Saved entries
Lemma tryFallbacks_unregistered_witness :
  tryFallbacks (SetFallbacks NewModelRouter "m1" ["m2"; "m3"]) request_m1 []
  = (Err AllFallbacksFailed, []).
Proof.
  apply (tryFallbacks_unregistered (SetFallbacks NewModelRouter "m1" ["m2"; "m3"])
           request_m1 ["m2"; "m3"] []); reflexivity.
Defined.

End RouterComposition.

(** * Further properties of the proxy pipeline *)

Section ProxyComposition.
Import Proxy.

Ltac unfold_state_monad :=
  unfold mbind, proxy_bind, mret, proxy_ret, getProxy, getHistory, emit,
    setMetrics, setCache;
  cbn [fst snd config metrics cache].

(** ** What one call does to the proxy *)

Lemma requests_sent_app (a b : list event) :
  requests_sent (a ++ b) = requests_sent a ++ requests_sent b.
Proof.
  induction a as [|[t|i rq ans|d x] a IH]; simpl; [done| | |]; by rewrite IH.
Qed.

Lemma requests_sent_failedRounds rc req errs : ∀ attempt,
  Forall (fun r => r = req) (requests_sent (failedRounds rc req attempt errs)).
Proof.
  induction errs as [|err errs IH]; intros attempt; simpl; [constructor|].
  constructor; [done|apply IH].
Qed.

Lemma makeRequestWithRetries_effect E req p h :
  ∃ new, snd (makeRequestWithRetries E req (p, h)) = (p, h ++ new) ∧
         Forall (fun r => r = req) (requests_sent new) ∧
         ∀ limit, fst (makeRequestWithRetries E req (p, h))
                  ≠ Err (CostLimitExceeded limit).
Proof.
  destruct (makeRequestWithRetries_shape E req p h) as (errs & tail & Hsnd & Hend).
  eexists. split; [exact Hsnd|].
  rewrite requests_sent_app.
  destruct Hend as [(response & _ & -> & ->)
                   |[(err & e & _ & -> & ->)|(_ & -> & ->)]].
  - split; [|done]. apply Forall_app. split.
    + apply requests_sent_failedRounds.
    + simpl. by repeat constructor.
  - split; [|done]. apply Forall_app. split.
    + apply requests_sent_failedRounds.
    + simpl. by repeat constructor.
  - split; [|done]. apply Forall_app. split.
    + apply requests_sent_failedRounds.
    + constructor.
Qed.

(** The lookup only reads the proxy. *)
Lemma lookup_run E p h (key : string) :
  ∃ lookup h1,
    (if CacheEnabled (config p) then checkCache E key else mret None) (p, h)
    = (lookup, (p, h ++ h1)) ∧
    requests_sent h1 = [] ∧
    (CacheEnabled (config p) = false → lookup = None ∧ h1 = []).
Proof.
  destruct (CacheEnabled (config p)).
  - destruct (checkCache_run E key p h)
      as [[-> _]|(entry & _ & _ & [[_ ->]|[_ ->]])].
    + exists None, []. by rewrite app_nil_r.
    + by eexists _, [_].
    + by eexists _, [_].
  - exists None, []. by rewrite app_nil_r.
Qed.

THE PROBLEM
Copy range, inclusive: the line holding "(** ** What one call does to the proxy *)" to the line holding "(lookup, (p, h ++ h1)) ∧". Reproduce exactly those lines of the records above and no others.

ANSWER TO THE EXERCISE
(** ** What one call does to the proxy *)

Lemma requests_sent_app (a b : list event) :
  requests_sent (a ++ b) = requests_sent a ++ requests_sent b.
Proof.
  induction a as [|[t|i rq ans|d x] a IH]; simpl; [done| | |]; by rewrite IH.
Qed.

Lemma requests_sent_failedRounds rc req errs : ∀ attempt,
  Forall (fun r => r = req) (requests_sent (failedRounds rc req attempt errs)).
Proof.
  induction errs as [|err errs IH]; intros attempt; simpl; [constructor|].
  constructor; [done|apply IH].
Qed.

Lemma makeRequestWithRetries_effect E req p h :
  ∃ new, snd (makeRequestWithRetries E req (p, h)) = (p, h ++ new) ∧
         Forall (fun r => r = req) (requests_sent new) ∧
         ∀ limit, fst (makeRequestWithRetries E req (p, h))
                  ≠ Err (CostLimitExceeded limit).
Proof.
  destruct (makeRequestWithRetries_shape E req p h) as (errs & tail & Hsnd & Hend).
  eexists. split; [exact Hsnd|].
  rewrite requests_sent_app.
  destruct Hend as [(response & _ & -> & ->)
                   |[(err & e & _ & -> & ->)|(_ & -> & ->)]].
  - split; [|done]. apply Forall_app. split.
    + apply requests_sent_failedRounds.
    + simpl. by repeat constructor.
  - split; [|done]. apply Forall_app. split.
    + apply requests_sent_failedRounds.
    + simpl. by repeat constructor.
  - split; [|done]. apply Forall_app. split.
    + apply requests_sent_failedRounds.
    + constructor.
Qed.

(** The lookup only reads the proxy. *)
Lemma lookup_run E p h (key : string) :
  ∃ lookup h1,
    (if CacheEnabled (config p) then checkCache E key else mret None) (p, h)
    = (lookup, (p, h ++ h1)) ∧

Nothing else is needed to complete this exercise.